===== Given records =====

(* ===== verification/QrCode.v ===== *)
(** * The QR code encoder

    [windows/credential_provider/qrcodegen.cpp], class [QrCode]: from the segments
    of a text to the square of modules that the tile draws. A thrown exception and
    an access out of a vector are [None]. The assertions are no part of the release
    build. *)
From S2P Require Import Prelude QrSegments ReedSolomon.

(** [for (int i = lo; i < hi; ++i)] *)
Definition for_in {A} (lo hi : Z) (body : Z → A → option A) (a : A) : option A :=
  for_from body lo (Z.to_nat (hi - lo)) a.

(** [v.at(i)], read and written. *)
Definition vec_at {A} (l : list A) (i : Z) : option A := if i <? 0 then None else l !! Z.to_nat i.
Definition vec_set {A} (i : Z) (v : A) (l : list A) : option (list A) :=
  _ ← vec_at l i; Some (<[Z.to_nat i := v]> l).

(** ** Data *)
Inductive Ecc := LOW | MEDIUM | QUARTILE | HIGH.
#[export] Instance Ecc_eq_dec : EqDecision Ecc.
Proof. solve_decision. Defined.

Definition ecc_index (e : Ecc) : nat := match e with LOW => 0 | MEDIUM => 1 | QUARTILE => 2 | HIGH => 3 end.
Definition getFormatBits (e : Ecc) : Z := match e with LOW => 1 | MEDIUM => 0 | QUARTILE => 3 | HIGH => 2 end.

Record QrCode := mkQrCode {
  qr_ver : Z; qr_size : Z; qr_ecl : Ecc; qr_mask : Z;
  modules : list (list bool); isFunction : list (list bool) }.
#[export] Instance eta_QrCode : Settable QrCode := λ q,
  mkQrCode (qr_ver q) (qr_size q) (qr_ecl q) (qr_mask q) (modules q) (isFunction q).

Definition MIN_VERSION : Z := 1.
Definition MAX_VERSION : Z := 40.
Definition PENALTY_N1 : Z := 3.
Definition PENALTY_N2 : Z := 3.
Definition PENALTY_N3 : Z := 40.
Definition PENALTY_N4 : Z := 10.
Definition LONG_MAX : Z := 2147483647.

Definition ECC_CODEWORDS_PER_BLOCK : list (list Z) :=
  [[-1;  7; 10; 15; 20; 26; 18; 20; 24; 30; 18; 20; 24; 26; 30; 22; 24; 28; 30; 28; 28; 28; 28; 30; 30; 26; 28; 30; 30; 30; 30; 30; 30; 30; 30; 30; 30; 30; 30; 30; 30];
   [-1; 10; 16; 26; 18; 24; 16; 18; 22; 22; 26; 30; 22; 22; 24; 24; 28; 28; 26; 26; 26; 26; 28; 28; 28; 28; 28; 28; 28; 28; 28; 28; 28; 28; 28; 28; 28; 28; 28; 28; 28];
   [-1; 13; 22; 18; 26; 18; 24; 18; 22; 20; 24; 28; 26; 24; 20; 30; 24; 28; 28; 26; 30; 28; 30; 30; 30; 30; 28; 30; 30; 30; 30; 30; 30; 30; 30; 30; 30; 30; 30; 30; 30];
   [-1; 17; 28; 22; 16; 22; 28; 26; 26; 24; 28; 24; 28; 22; 24; 24; 30; 28; 28; 26; 28; 30; 24; 30; 30; 30; 30; 30; 30; 30; 30; 30; 30; 30; 30; 30; 30; 30; 30; 30; 30]].

Definition NUM_ERROR_CORRECTION_BLOCKS : list (list Z) :=
  [[-1; 1; 1; 1; 1; 1; 2; 2; 2; 2; 4;  4;  4;  4;  4;  6;  6;  6;  6;  7;  8;  8;  9;  9; 10; 12; 12; 12; 13; 14; 15; 16; 17; 18; 19; 19; 20; 21; 22; 24; 25];
   [-1; 1; 1; 1; 2; 2; 4; 4; 4; 5; 5;  5;  8;  9;  9; 10; 10; 11; 13; 14; 16; 17; 17; 18; 20; 21; 23; 25; 26; 28; 29; 31; 33; 35; 37; 38; 40; 43; 45; 47; 49];
   [-1; 1; 1; 2; 2; 4; 4; 6; 6; 8; 8;  8; 10; 12; 16; 12; 17; 16; 18; 21; 20; 23; 23; 25; 27; 29; 34; 34; 35; 38; 40; 43; 45; 48; 51; 53; 56; 59; 62; 65; 68];
   [-1; 1; 1; 2; 4; 4; 4; 5; 6; 8; 8; 11; 11; 16; 16; 18; 16; 19; 21; 25; 25; 25; 34; 30; 32; 35; 37; 40; 42; 45; 48; 51; 54; 57; 60; 63; 66; 70; 74; 77; 81]].

Definition table (t : list (list Z)) (e : Ecc) (ver : Z) : Z := nth (Z.to_nat ver) (nth (ecc_index e) t []) 0.

Definition getNumRawDataModules (ver : Z) : option Z :=
  if (ver <? MIN_VERSION) || (MAX_VERSION <? ver) then None else
  let result := (16 * ver + 128) * ver + 64 in
  Some (if ver <? 2 then result else
        let numAlign := ver / 7 + 2 in
        let result := result - ((25 * numAlign - 10) * numAlign - 55) in
        if ver <? 7 then result else result - 36).
(* ===== verification/QrLayout.v ===== *)
(** * The function modules of the forty versions

    [drawFunctionPatterns] draws what the standard says, in every version and at
    every level, and marks exactly the function modules. The forty squares are
    computed and compared once; the level, which only enters the format
    information, is dealt with by a relation between two runs. *)
From S2P Require Import Prelude QrSegments ReedSolomon QrCode QrReader QrDrawing.

(** ** The format information as one list of modules *)
Definition format_writes (s w : Z) : list (Z * Z * bool) :=
  zip_with (λ p i, (p, getBit w i)) (format_places s).1 (seqZ 0 15) ++
  zip_with (λ p i, (p, getBit w i)) (format_places s).2 (seqZ 0 15) ++ [((8, s - 8), true)].

Lemma draw_all_app l1 l2 q : draw_all (l1 ++ l2) q = draw_all l1 q ≫= draw_all l2.
Proof. apply each_app. Qed.
Lemma draw_all_one x y b q : setFunctionModule x y b q = draw_all [((x, y), b)] q.
Proof. cbn. by destruct (setFunctionModule x y b q). Qed.
Lemma draw_all_for lo hi fx fy fb q :
  for_in lo hi (λ i, setFunctionModule (fx i) (fy i) (fb i)) q =
  draw_all ((λ i, ((fx i, fy i), fb i)) <$> seqZ lo (hi - lo)) q.
Proof. rewrite for_in_each. unfold draw_all. by rewrite each_fmap. Qed.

=====

**Work to complete**
The expected answer is an exact copy of the lines above, beginning at the line with "if ver <? 7" and ending at the line with "From S2P Require Import Prelude QrSegments ReedSolomon QrCode", with both ends in.

**Problem solution**
        if ver <? 7 then result else result - 36).
(* ===== verification/QrLayout.v ===== *)
(** * The function modules of the forty versions

    [drawFunctionPatterns] draws what the standard says, in every version and at
    every level, and marks exactly the function modules. The forty squares are
    computed and compared once; the level, which only enters the format
    information, is dealt with by a relation between two runs. *)
From S2P Require Import Prelude QrSegments ReedSolomon QrCode QrReader QrDrawing.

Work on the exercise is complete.